By Charles H. F. Davis III, Ph.D.

Originally published by HBOmax for Eyes on the Prize: Hallowed Ground

More than two decades after the Civil Rights Movement, Henry Hampton’s award-winning 14-part documentary Eyes on the Prize chronicled a transformative period in American social and political history and those individuals closest to the grassroots organizing that made it all possible. Altogether, the film series embodied the Pan-African principle of Sankofa, bringing from the past that which may have otherwise been forgotten. It forced upon a Nation committed to the practice of historical amnesia, an inability to refute its reckoning Introduction and the demonstrable exercise of Black political power.

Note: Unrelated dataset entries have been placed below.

Lemma exchange_of_acks times msg a b :
  Forall (λ now, in64 (unix_milli now)) times → transport_ack msg → in64 (Message.Timestamp msg) →
  (∃ x, Message.Payload msg = PValue (BOperationAck x)) → no_anonymous a.2 → no_anonymous b.2 →
  length (exchange times msg a b) = length times ∧ Forall transport_ack (exchange times msg a b).
Proof.
  intros Hts. revert msg a b. induction Hts as [|now times Hnow _ IH]; intros msg a b Hm Ht [x Hp] Ha Hb; [done|].
  cbn [exchange]. rewrite (wire_message msg (enc_body (BOperationAck x))) by (by rewrite ?Hp).
  set (msg' := Messenger.with_payload _ msg). assert (transport_ack msg') as Hm' by exact Hm.
  destruct (serve_transport_ack now msg' b.1 b.2 Hm' Hb) as (reply & Hr & Hans).
  apply answer_ack in Hans as (Hack & _ & Hts' & Hpay).
  pose proof (serve_no_anonymous now msg' b.1 b.2 ltac:(by rewrite (proj1 Hm')) Hb) as Hn.
  destruct (serve now msg' b.1 b.2) as [[r c] n]. cbn in Hr, Hn. subst r.
  destruct (IH reply (c, n) a) as [Hl Hall]; [done|by rewrite Hts'|done..|]. cbn. split; [by rewrite Hl|by constructor].
Qed.
End Node.

(** Acknowledgments never stop.  The transport answers every message its
    handler has dealt with, acknowledgments included, in the name of nobody; the
    other side knows no such peer, and answers that.  So when one message that is
    no handshake has been answered on a TCP connection, the two ends send each
    other acknowledgments of acknowledgments for ever: however many times
    [times] lists, there is one at each of them. *)
Theorem acknowledgments_never_stop blake3 sha256 P L jv now msg c n reply times a :
  Message.Type_ msg ≠ TypeHandshake → no_anonymous n → no_anonymous a.2 →
  Forall (λ t, in64 (unix_milli t)) (now :: times) →
  (serve blake3 sha256 P L jv now msg c n).1.1 = Some reply →
  let '(_, c', n') := serve blake3 sha256 P L jv now msg c n in
  transport_ack reply ∧ Message.CorrelationID reply = Some (Message.ID msg) ∧
  let traffic := exchange blake3 sha256 P L jv times reply (c', n') a in
  length traffic = length times ∧ Forall transport_ack traffic.
Proof.
  intros Hty Hn Ha Hts Hr. apply Forall_cons in Hts as [Hnow Hts].
  pose proof (serve_no_anonymous blake3 sha256 P L jv now msg c n Hty Hn) as Hn'.
  pose proof (serve_answer blake3 sha256 P L jv now msg c n reply Hty Hr) as [r Hans].
  apply answer_ack in Hans as (Hack & Hcor & Ht & Hpay).
  destruct (serve blake3 sha256 P L jv now msg c n) as [[r' c'] n']. split_and!; try apply Hack; [done|].
  apply exchange_of_acks; try done. by rewrite Ht.
Qed.

(** ** The exchange at two concrete nodes *)

Definition demo_node (self peer : string) (e : Engine.t) : t :=
  let cm := ConnectionManager.mk {[peer := demo_connection peer]} [] in
  mk (TCP.mk self (Some cm) {[peer := 1%nat]}) (demo_messenger self peer)
    (Handler.with_connManager (Some cm) (demo_handler self e)).

Definition demo_conn (peer : string) : TCP.conn := TCP.Conn 1 "10.0.0.2" 4000 peer true.

Lemma demo_no_anonymous self peer e : peer ≠ ""%string → no_anonymous (demo_node self peer e).
Proof. intros H. split_and!; cbn; intros; simplify_eq; unfold unnamed; cbn; by rewrite lookup_singleton_ne. Qed.

(** A heartbeat is answered, and the answer answered, a hundred times. *)
Lemma acknowledgments_never_stop_witness :
  let e self := demo_engine self "old" DB.initSchema in
  let heartbeat := NewMessage 7 TypeHeartbeat "A" (PGeneric JNull) in
  let '(reply, c, n) := serve blake3_demo blake3_demo demo_primitives demo_libraries (λ _, Err "never"%string) 8 heartbeat
                          (demo_conn "A") (demo_node "B" "A" (e "B"%string)) in
  ∃ r, reply = Some r ∧
    length (exchange blake3_demo blake3_demo demo_primitives demo_libraries (λ _, Err "never"%string) (replicate 100 9) r
      (c, n) (demo_conn "B", demo_node "A" "B" (e "A"%string))) = 100%nat.
Proof.
  cbv zeta.
  pose proof (acknowledgments_never_stop blake3_demo blake3_demo demo_primitives demo_libraries (λ _, Err "never"%string) 8
    (NewMessage 7 TypeHeartbeat "A" (PGeneric JNull)) (demo_conn "A")
    (demo_node "B" "A" (demo_engine "B" "old" DB.initSchema))
    (default (NewMessage 7 TypeHeartbeat "A" (PGeneric JNull)) (TCP.answer 8 (NewMessage 7 TypeHeartbeat "A" (PGeneric JNull)) (Ok tt)))
    (replicate 100 9) (demo_conn "B", demo_node "A" "B" (demo_engine "A" "old" DB.initSchema))
    ltac:(by intros H; vm_compute in H) (demo_no_anonymous "B" "A" _ ltac:(discriminate)) (demo_no_anonymous "A" "B" _ ltac:(discriminate))
    ltac:(apply Forall_cons; split; [|apply Forall_replicate]; by vm_compute) eq_refl) as H.
  match goal with |- context [serve ?a ?b ?c ?d ?e ?f ?g ?h ?i] =>
    assert ((serve a b c d e f g h i).1.1 = TCP.answer 8 g (Ok tt)) as Hr by reflexivity;
    destruct (serve a b c d e f g h i) as [[reply c'] n'] end.
  cbn [fst] in Hr. subst reply. eexists. split; [reflexivity|]. apply H.
Defined.
End Node.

Now, more than three decades later, we again are being called to remember. As the lingering backlash of white resentment continues to infringe upon our ability to participate in electoral politics equitably, Eyes on the Prize: Hallowed Ground helps remind us we have been here before.
It serves as a marker whereby we can understand what once seemed impossible was nonetheless achievable, even if only through the unrelenting political will and steadfast determination of
our people.

What is more, at a time when the American democratic project continues to fail to be as
good as its promise—and nearly half of all U.S. states have introduced or passed bills restricting educators from telling the truth about our Nation’s endemic racism—this film offers an important resource for parents, families, and communities who refuse to forget.

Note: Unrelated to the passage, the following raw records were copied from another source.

Lemma updateField_writes_the_named_field_witness :
  exists st' d,
    Registry.updateField Samples.registry 1700000500 "id-1" "organization" "ACME"
    = inr (st', Registry.DataFieldUpdated "id-1" "organization" "ACME") /\
    Registry.getIdentity st' "id-1" = inr d /\
    Registry.organization d = "ACME"%string /\
    Registry.connectedEmail d = "alice@gmail.com"%string.
Proof.
  assert (Hex : Registry.identityExists Samples.registry "id-1" = true)
    by (vm_compute; reflexivity).
  destruct (proj1 (updateField_writes_the_named_field Samples.registry 1700000500
                     "id-1" "organization" "ACME" Hex))
    as (st' & d & H1 & H2 & H3 & H4 & _).
  - simpl. auto.
  - exists st', d. split; [exact H1|]. split; [exact H2|]. split; [exact H3|].
    apply (H4 "connectedEmail"%string). discriminate.
Defined.


(** X22.  For the fields age and ofacStatus and a value in {0, 1},
    [updateNumericField] leaves the storage that [updateField] leaves when
    given the digit of the value; the two differ in the logged value only:
    [updateNumericField] logs the one-byte string whose byte is the number
    itself, which [updateField], given it back, rejects with an arithmetic
    panic. *)
Theorem numeric_update_agrees_with_text_update (st : Registry.Storage) (ts : Z)
    (identifier fieldName : string) (newValue : Z) :
  fieldName = "age"%string \/ fieldName = "ofacStatus"%string ->
  newValue = 0 \/ newValue = 1 ->
  Registry.committed st
    (Registry.updateNumericField st ts identifier fieldName newValue)
  = Registry.committed st
      (Registry.updateField st ts identifier fieldName (Registry.flag_digit newValue)) /\
  (Registry.identityExists st identifier = true ->
   exists st',
     Registry.updateNumericField st ts identifier fieldName newValue
     = inr (st', Registry.DataFieldUpdated identifier fieldName
                   (Registry.encodePacked_uint8 newValue)) /\
     Registry.updateField st ts identifier fieldName (Registry.flag_digit newValue)
     = inr (st', Registry.DataFieldUpdated identifier fieldName
                   (Registry.flag_digit newValue)) /\
     Registry.flag fieldName (Registry.identity_at st' identifier) = newValue /\
     forall ts',
       Registry.updateField st' ts' identifier fieldName
         (Registry.encodePacked_uint8 newValue)
       = inl (Registry.Panic 17)).
Proof.
  intros Hf Hv.
  assert (Hnum : forall s t,
            exists_ (identity_at s identifier) = true ->
            updateNumericField s t identifier fieldName newValue
            = finish s (ensToIdentifier s) t identifier fieldName
                (encodePacked_uint8 newValue)
                (if same_string fieldName "age"
                 then set_age newValue (identity_at s identifier)
                 else set_ofacStatus newValue (identity_at s identifier))).
  { intros s t Hex. unfold updateNumericField, onlyIdentityOwner, require.
    rewrite Hex. destruct Hv as [-> | ->], Hf as [-> | ->]; reflexivity. }
  assert (Htxt : forall s t,
            exists_ (identity_at s identifier) = true ->
            updateField s t identifier fieldName (flag_digit newValue)
            = finish s (ensToIdentifier s) t identifier fieldName
                (flag_digit newValue)
                (if same_string fieldName "age"
                 then set_age newValue (identity_at s identifier)
                 else set_ofacStatus newValue (identity_at s identifier))).
  { intros s t Hex. unfold updateField. rewrite Hex.
    destruct Hv as [-> | ->], Hf as [-> | ->]; reflexivity. }
  assert (Hraw : forall s t,
            exists_ (identity_at s identifier) = true ->
            updateField s t identifier fieldName (encodePacked_uint8 newValue)
            = inl (Panic 17)).
  { intros s t Hex. unfold updateField. rewrite Hex.
    destruct Hv as [-> | ->], Hf as [-> | ->]; reflexivity. }
  split.
  - destruct (exists_ (identity_at st identifier)) eqn:Hex.
    + rewrite (Hnum _ _ Hex), (Htxt _ _ Hex). reflexivity.
    + unfold updateNumericField, onlyIdentityOwner, require, updateField.
      rewrite Hex. reflexivity.
  - unfold identityExists. intros Hex.
    rewrite (Hnum _ _ Hex), (Htxt _ _ Hex). unfold finish.
    eexists. split; [reflexivity|]. split; [reflexivity|].
    assert (Hd : identity_at
                   {| identities :=
                        <[identifier :=
                            set_timestamp ts
                              (if same_string fieldName "age"
                               then set_age newValue (identity_at st identifier)
                               else set_ofacStatus newValue (identity_at st identifier))]>
                          (identities st);
                      ensToIdentifier := ensToIdentifier st;
                      allIdentifiers := allIdentifiers st |} identifier
                 = set_timestamp ts
                     (if same_string fieldName "age"
                      then set_age newValue (identity_at st identifier)
                      else set_ofacStatus newValue (identity_at st identifier))).
    { rewrite identity_at_insert. now rewrite decide_True by reflexivity. }
    split.
    + rewrite Hd. unfold flag. destruct Hf as [-> | ->]; reflexivity.
    + intros ts'. apply Hraw. rewrite Hd.
      destruct (same_string fieldName "age"); exact Hex.
Qed.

As a movement scholar and documentarian, I constantly wonder about how our collective work will help create communities of memory for the future of Black study and Black struggle. I often compel myself to consider the choices we are making in a content-driven economy and whether we are willing to tell the truth about what has and continues to happen in our fight for the right to self-determination. This is especially important considering much of what has been written about a generations-long movement for Black lives have needed constant revision to redress the dismissal, disregard, and flat-out erasure of Black women, femme, queer, trans, and non-binary voices. And yet this film builds upon Hampton’s work in ways that further a necessary queering of the proverbial ‘color line,’ not only in representation but in its visions for a world that demands the destruction of what we know in exchange for building what we can imagine.

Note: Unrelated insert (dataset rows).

(** C5: idempotence.  For either reconciler, merging a payload [s] against
    any existing record [e] on run date [d1] and then merging the same
    payload against the result on run date [d2] makes the change detector
    report nothing. *)
Theorem second_run_reports_no_change :
  (forall (s : Venice.VeniceModel) (e : option Venice.ExistingModel) (d1 d2 : string),
      let m1 := Venice.mergeModel d1 s e in
      Venice.detectChanges (Some (Venice.asExisting m1))
        (Venice.mergeModel d2 s (Some (Venice.asExisting m1))) = []) /\
  (forall (s : Vercel.VercelModel) (e : option Vercel.ExistingModel) (d1 d2 : string),
      let m1 := Vercel.mergeModel d1 s e in
      Vercel.detectChanges (Some (Vercel.asExisting m1))
        (Vercel.mergeModel d2 s (Some (Vercel.asExisting m1))) = []).
Proof.
  split; intros s e d1 d2 m1.
  - destruct (venice_remerge d1 d2 s e) as (?&?&?&?&?&?&?&?&?&?&?).
    by apply venice_detect_agree.
  - destruct (vercel_remerge d1 d2 s e) as (?&?&?&?&?&?&?&?&?&?&?).
    by apply vercel_detect_agree.
Qed.

End Idempotence.

(* ===================================================================== *)
(** ** Change detection: exact comparison and price tolerance *)
(* ===================================================================== *)

Section ChangeDetection.
Import Js.

Lemma vercel_compare_fields changes f a b :
  map Vercel.field (Vercel.compare changes f a b)
  = (map Vercel.field changes ++ (if Vercel.reported f a b then [f] else []))%list.
Proof.
  unfold Vercel.compare, Vercel.reported.
  destruct (Vercel.shouldSkipZero f a b); cbn; [by rewrite app_nil_r|].
  destruct (if startsWith f "cost." then _ else _).
  - by rewrite map_app.
  - by rewrite app_nil_r.
Qed.

Lemma venice_compare_fields changes f a b :
  map Venice.field (Venice.compare changes f a b)
  = (map Venice.field changes ++ (if json_eqb a b then [] else [f]))%list.
Proof.
  unfold Venice.compare.
  destruct (json_eqb a b); cbn; [by rewrite app_nil_r|by rewrite map_app].
Qed.

Lemma price_within_not_material a b :
  Vercel.price_within a b ->
  Vercel.isMaterialPriceDiff (of_num a) (of_num b) = false.
Proof.
  destruct a as [x|], b as [y|]; cbn; try done.
  intros Hw. unfold Vercel.isMaterialPriceDiff. cbn.
  by rewrite andb_false_r.
Qed.

Lemma vercel_cost_field_close changes f a b :
  startsWith f "cost." = true ->
  Vercel.price_within a b ->
  Vercel.compare changes f (of_num a) (of_num b) = changes.
Proof.
  unfold Vercel.compare. intros Hf Hw.
  destruct (Vercel.shouldSkipZero _ _ _); [done|].
  by rewrite Hf, price_within_not_material.
Qed.

(** The detectors are the fold of [compare] over their calls. *)
Lemma vercel_detect_calls e m :
  Vercel.detectChanges (Some e) m
  = fold_left (fun changes '(f, a, b) => Vercel.compare changes f a b)
      (Vercel.calls e m) [].
Proof. reflexivity. Qed.

Lemma venice_detect_calls e m :
  Venice.detectChanges (Some e) m
  = fold_left (fun changes '(f, a, b) => Venice.compare changes f a b)
      (Venice.calls e m) [].
Proof. reflexivity. Qed.

Lemma vercel_fold_fields l changes :
  map Vercel.field
    (fold_left (fun changes '(f, a, b) => Vercel.compare changes f a b) l changes)
  = (map Vercel.field changes
     ++ concat (map (fun '(f, a, b) => if Vercel.reported f a b then [f] else []) l))%list.
Proof.
  revert changes. induction l as [|[[f a] b] l IH]; intros changes; cbn [fold_left map concat].
  - by rewrite app_nil_r.
  - by rewrite IH, vercel_compare_fields, <- app_assoc.
Qed.

Lemma venice_fold_fields l changes :
  map Venice.field
    (fold_left (fun changes '(f, a, b) => Venice.compare changes f a b) l changes)
  = (map Venice.field changes
     ++ concat (map (fun '(f, a, b) => if Venice.reported a b then [f] else []) l))%list.
Proof.
  revert changes. induction l as [|[[f a] b] l IH]; intros changes; cbn [fold_left map concat].
  - by rewrite app_nil_r.
  - rewrite IH, venice_compare_fields, <- app_assoc. unfold Venice.reported.
    by destruct (json_eqb a b).
Qed.

(** The fields reported by the detectors, one test per tracked field in
    the order of the calls. *)
Lemma vercel_detect_fields e m :
  map Vercel.field (Vercel.detectChanges (Some e) m)
  = concat (map (fun '(f, a, b) => if Vercel.reported f a b then [f] else [])
      (Vercel.calls e m)).
Proof. by rewrite vercel_detect_calls, vercel_fold_fields. Qed.

Lemma venice_detect_fields e m :
  map Venice.field (Venice.detectChanges (Some e) m)
  = concat (map (fun '(f, a, b) => if Venice.reported a b then [f] else [])
      (Venice.calls e m)).
Proof. by rewrite venice_detect_calls, venice_fold_fields. Qed.

(** A list of tests with distinct names reports a name exactly when the
    test of that name holds. *)
Lemma tested_names (test : string -> unknown -> unknown -> bool) f l :
  In f (concat (map (fun '(g, x, y) => if test g x y then [g] else []) l)) ->
  In f (map (fun t : string * unknown * unknown => t.1.1) l).
Proof.
  induction l as [|[[g x] y] l IH]; cbn [map concat]; [done|].
  rewrite in_app_iff. intros [H|H].
  - left. destruct (test g x y); [|done]. by destruct H.
  - right. by apply IH.
Qed.

Lemma in_tested (test : string -> unknown -> unknown -> bool) f a b l :
  List.NoDup (map (fun t : string * unknown * unknown => t.1.1) l) ->
  In (f, a, b) l ->
  In f (concat (map (fun '(g, x, y) => if test g x y then [g] else []) l))
  <-> test f a b = true.
Proof.
  induction l as [|[[g x] y] l IH]; [done|].
  cbn [map concat]. rewrite in_app_iff. intros Hnd Hin.
  apply List.NoDup_cons_iff in Hnd as [Hfresh Hnd]. cbn in Hfresh.
  destruct Hin as [Heq|Hin].
  - injection Heq as -> -> ->. split.
    + intros [H|H]; [by destruct (test f a b)|].
      by apply tested_names in H.
    + intros ->. left. by left.
  - rewrite <- (IH Hnd Hin). split; [|tauto].
    intros [H|H]; [|done]. exfalso. apply Hfresh.
    destruct (test g x y); [|done]. destruct H as [->|[]].
    by apply (in_map (fun t : string * unknown * unknown => t.1.1) _ (f, a, b)).
Qed.

Lemma vercel_calls_distinct e m :
  List.NoDup (map (fun t : string * unknown * unknown => t.1.1) (Vercel.calls e m)).
Proof.
  change (List.NoDup Tracked.vercel_fields).
  apply NoDup_ListNoDup. by apply (bool_decide_unpack _).
Qed.

Lemma venice_calls_distinct e m :
  List.NoDup (map (fun t : string * unknown * unknown => t.1.1) (Venice.calls e m)).
Proof.
  change (List.NoDup Tracked.venice_fields).
  apply NoDup_ListNoDup. by apply (bool_decide_unpack _).
Qed.

Ltac in_calls := cbn [In Vercel.calls Venice.calls]; repeat first [by left | right].

Lemma vercel_field_reported e m f a b :
  In (f, a, b) (Vercel.calls e m) ->
  In f (map Vercel.field (Vercel.detectChanges (Some e) m))
  <-> Vercel.reported f a b = true.
Proof.
  intros Hin. rewrite vercel_detect_fields.
  by apply in_tested; [apply vercel_calls_distinct|].
Qed.

Lemma venice_field_reported e m f a b :
  In (f, a, b) (Venice.calls e m) ->
  In f (map Venice.field (Venice.detectChanges (Some e) m))
  <-> json_eqb a b = false.
Proof.
  intros Hin. rewrite venice_detect_fields.
  rewrite (in_tested (fun _ => Venice.reported) f a b)
    by (done || apply venice_calls_distinct).
  apply negb_true_iff.
Qed.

In no uncertain terms, Eyes on the Prize: Hallowed Ground is a definitive cultural and political artifact of our time. It moves us in all the ways great art can make the familiar strange and the strange familiar while also guiding us in recognizing important themes across the (her)story of Black political struggle. Quite remarkably, it brings us into a closer relationship with our ancestors as well as our contemporaries in a recognizable

call and response between the past and the present. As a companion to Hampton’s original, this film is not merely a bridge, but rather acts as a portal through which we can see the two dimensions of time as a continuum along with the ever-present expectation and possibility of Black futures in which we can all be free. Our freedom is intimately connected to justice, which, in the context of abolition, recognizes the presence of Black life as a precondition. In this way, this film compels us to imagine “the prize” as neither an indictment nor a verdict, not rhetoric or reform. Rather, justice is Breonna and George and Freddie and Mike and Trayvon and you and I still being here.